- _Try it_
In the listing below, find each line with the string "example" and report it.

- _Record extracts_
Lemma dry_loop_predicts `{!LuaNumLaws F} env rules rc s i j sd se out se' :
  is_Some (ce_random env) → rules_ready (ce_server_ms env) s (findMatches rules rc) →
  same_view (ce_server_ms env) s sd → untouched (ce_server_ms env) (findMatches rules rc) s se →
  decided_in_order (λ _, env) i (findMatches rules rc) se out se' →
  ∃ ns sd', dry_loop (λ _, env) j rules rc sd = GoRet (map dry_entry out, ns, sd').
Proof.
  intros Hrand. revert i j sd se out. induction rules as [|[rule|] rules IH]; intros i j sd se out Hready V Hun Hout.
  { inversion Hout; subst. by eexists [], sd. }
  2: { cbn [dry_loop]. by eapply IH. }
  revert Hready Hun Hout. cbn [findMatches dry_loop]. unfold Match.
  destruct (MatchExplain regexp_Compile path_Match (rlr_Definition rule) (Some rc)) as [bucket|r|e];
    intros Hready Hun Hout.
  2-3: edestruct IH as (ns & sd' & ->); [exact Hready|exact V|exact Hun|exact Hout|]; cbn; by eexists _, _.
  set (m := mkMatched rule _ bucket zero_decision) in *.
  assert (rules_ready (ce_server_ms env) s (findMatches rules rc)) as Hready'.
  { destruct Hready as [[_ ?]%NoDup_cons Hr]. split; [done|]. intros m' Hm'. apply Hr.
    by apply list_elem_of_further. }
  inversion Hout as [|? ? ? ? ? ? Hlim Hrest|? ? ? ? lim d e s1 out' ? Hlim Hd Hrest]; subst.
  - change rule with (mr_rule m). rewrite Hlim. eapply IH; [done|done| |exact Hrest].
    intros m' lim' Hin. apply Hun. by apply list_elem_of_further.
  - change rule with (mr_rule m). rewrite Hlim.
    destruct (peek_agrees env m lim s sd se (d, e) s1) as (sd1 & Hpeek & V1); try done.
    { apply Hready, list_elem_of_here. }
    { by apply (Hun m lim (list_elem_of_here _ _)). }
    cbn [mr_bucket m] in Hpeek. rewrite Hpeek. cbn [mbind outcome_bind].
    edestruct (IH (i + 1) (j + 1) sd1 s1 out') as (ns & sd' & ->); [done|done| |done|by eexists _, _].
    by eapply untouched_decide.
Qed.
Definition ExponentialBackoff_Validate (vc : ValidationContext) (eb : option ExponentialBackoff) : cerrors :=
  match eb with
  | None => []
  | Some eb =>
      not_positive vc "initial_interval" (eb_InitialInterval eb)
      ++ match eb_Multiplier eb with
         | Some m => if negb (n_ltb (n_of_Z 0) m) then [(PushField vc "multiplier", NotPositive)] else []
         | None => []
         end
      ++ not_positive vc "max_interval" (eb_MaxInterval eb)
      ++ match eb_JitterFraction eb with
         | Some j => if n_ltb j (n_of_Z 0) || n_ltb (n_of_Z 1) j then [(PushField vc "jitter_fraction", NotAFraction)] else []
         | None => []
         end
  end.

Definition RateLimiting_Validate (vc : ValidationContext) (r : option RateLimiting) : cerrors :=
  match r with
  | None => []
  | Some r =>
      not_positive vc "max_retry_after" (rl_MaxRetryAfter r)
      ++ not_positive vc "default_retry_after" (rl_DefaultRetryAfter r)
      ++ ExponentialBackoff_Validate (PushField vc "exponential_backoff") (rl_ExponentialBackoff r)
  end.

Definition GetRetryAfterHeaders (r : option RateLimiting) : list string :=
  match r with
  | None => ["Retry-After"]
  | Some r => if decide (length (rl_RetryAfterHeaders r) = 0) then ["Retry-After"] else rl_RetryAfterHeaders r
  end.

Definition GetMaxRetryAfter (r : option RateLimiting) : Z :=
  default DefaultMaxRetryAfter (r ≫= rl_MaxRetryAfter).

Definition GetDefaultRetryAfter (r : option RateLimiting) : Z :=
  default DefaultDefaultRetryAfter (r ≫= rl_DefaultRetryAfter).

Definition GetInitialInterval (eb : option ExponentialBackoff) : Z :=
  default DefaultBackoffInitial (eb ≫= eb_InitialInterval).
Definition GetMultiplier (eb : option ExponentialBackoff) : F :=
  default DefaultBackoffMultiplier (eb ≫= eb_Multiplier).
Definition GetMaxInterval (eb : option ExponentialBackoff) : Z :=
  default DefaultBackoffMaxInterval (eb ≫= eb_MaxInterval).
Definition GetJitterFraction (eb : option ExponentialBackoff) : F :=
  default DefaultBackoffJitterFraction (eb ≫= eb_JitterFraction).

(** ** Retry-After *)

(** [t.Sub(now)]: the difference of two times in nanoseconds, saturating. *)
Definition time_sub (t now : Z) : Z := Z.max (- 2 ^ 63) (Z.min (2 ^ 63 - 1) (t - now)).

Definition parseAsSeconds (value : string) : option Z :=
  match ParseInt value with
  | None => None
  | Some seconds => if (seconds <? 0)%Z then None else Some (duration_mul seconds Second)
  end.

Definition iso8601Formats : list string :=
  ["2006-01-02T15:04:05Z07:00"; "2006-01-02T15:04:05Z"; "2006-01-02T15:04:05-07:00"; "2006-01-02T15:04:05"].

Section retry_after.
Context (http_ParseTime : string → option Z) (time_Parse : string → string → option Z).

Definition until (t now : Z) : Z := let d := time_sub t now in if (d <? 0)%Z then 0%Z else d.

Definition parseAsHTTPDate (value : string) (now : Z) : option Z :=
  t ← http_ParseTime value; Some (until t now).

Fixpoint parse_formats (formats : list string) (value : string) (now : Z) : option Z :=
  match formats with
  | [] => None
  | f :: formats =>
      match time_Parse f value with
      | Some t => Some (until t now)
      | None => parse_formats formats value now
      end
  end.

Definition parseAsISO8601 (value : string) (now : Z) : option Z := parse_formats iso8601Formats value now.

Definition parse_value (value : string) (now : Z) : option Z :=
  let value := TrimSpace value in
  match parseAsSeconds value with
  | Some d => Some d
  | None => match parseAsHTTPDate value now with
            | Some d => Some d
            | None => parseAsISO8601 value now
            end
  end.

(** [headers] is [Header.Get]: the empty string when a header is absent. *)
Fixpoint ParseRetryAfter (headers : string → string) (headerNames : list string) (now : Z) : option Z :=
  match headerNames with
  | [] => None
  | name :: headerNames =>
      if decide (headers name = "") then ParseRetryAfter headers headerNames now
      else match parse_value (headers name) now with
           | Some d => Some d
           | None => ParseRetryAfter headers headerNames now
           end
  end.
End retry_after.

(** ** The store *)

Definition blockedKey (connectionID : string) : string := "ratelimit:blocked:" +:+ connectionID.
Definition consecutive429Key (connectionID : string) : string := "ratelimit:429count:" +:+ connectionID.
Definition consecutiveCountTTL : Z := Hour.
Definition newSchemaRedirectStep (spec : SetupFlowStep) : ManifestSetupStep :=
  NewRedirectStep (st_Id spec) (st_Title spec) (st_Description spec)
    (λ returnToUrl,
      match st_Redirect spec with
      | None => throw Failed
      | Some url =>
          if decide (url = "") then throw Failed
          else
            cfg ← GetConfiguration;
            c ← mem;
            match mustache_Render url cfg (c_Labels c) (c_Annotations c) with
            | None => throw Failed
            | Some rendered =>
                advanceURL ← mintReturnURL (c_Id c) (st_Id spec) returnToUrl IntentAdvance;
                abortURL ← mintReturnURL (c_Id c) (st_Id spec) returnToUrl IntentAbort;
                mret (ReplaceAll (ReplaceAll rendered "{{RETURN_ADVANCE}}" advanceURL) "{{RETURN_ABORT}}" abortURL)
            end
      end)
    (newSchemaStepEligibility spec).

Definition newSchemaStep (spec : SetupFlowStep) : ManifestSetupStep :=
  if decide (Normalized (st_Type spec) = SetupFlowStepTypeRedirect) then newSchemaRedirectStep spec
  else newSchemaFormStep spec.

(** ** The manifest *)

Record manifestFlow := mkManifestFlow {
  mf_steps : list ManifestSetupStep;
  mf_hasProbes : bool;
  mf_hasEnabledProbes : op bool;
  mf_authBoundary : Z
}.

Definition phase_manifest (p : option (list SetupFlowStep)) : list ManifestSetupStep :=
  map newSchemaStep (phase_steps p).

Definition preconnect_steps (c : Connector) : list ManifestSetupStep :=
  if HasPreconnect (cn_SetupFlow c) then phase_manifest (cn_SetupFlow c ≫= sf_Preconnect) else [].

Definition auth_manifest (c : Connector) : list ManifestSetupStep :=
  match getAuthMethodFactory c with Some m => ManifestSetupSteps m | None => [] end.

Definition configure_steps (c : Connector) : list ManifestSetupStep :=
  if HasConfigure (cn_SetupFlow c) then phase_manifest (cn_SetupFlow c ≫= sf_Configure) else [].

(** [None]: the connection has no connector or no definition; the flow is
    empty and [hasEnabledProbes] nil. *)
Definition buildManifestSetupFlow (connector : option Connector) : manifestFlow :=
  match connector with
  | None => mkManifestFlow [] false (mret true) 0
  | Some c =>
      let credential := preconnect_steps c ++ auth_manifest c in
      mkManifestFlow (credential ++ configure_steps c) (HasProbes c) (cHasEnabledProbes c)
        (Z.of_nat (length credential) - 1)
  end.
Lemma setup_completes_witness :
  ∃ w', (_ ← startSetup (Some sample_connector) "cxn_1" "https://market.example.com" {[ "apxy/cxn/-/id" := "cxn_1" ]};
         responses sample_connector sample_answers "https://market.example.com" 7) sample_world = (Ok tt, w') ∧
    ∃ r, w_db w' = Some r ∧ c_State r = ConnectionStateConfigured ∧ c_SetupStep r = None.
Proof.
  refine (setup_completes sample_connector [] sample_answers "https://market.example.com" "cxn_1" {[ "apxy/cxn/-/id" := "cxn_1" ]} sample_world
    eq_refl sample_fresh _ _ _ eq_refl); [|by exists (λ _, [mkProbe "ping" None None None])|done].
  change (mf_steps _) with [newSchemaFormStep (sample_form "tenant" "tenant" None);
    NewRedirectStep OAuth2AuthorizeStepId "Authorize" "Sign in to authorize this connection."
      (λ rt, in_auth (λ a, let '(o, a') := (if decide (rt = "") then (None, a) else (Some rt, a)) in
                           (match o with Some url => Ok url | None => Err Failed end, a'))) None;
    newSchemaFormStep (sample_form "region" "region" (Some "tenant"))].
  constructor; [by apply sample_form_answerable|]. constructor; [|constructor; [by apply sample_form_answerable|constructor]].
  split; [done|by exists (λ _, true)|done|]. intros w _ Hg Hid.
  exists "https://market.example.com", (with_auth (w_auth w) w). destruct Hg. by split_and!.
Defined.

- _Response box_
  ∃ w', (_ ← startSetup (Some sample_connector) "cxn_1" "https://market.example.com" {[ "apxy/cxn/-/id" := "cxn_1" ]};
         responses sample_connector sample_answers "https://market.example.com" 7) sample_world = (Ok tt, w') ∧
  refine (setup_completes sample_connector [] sample_answers "https://market.example.com" "cxn_1" {[ "apxy/cxn/-/id" := "cxn_1" ]} sample_world
  exists "https://market.example.com", (with_auth (w_auth w) w). destruct Hg. by split_and!.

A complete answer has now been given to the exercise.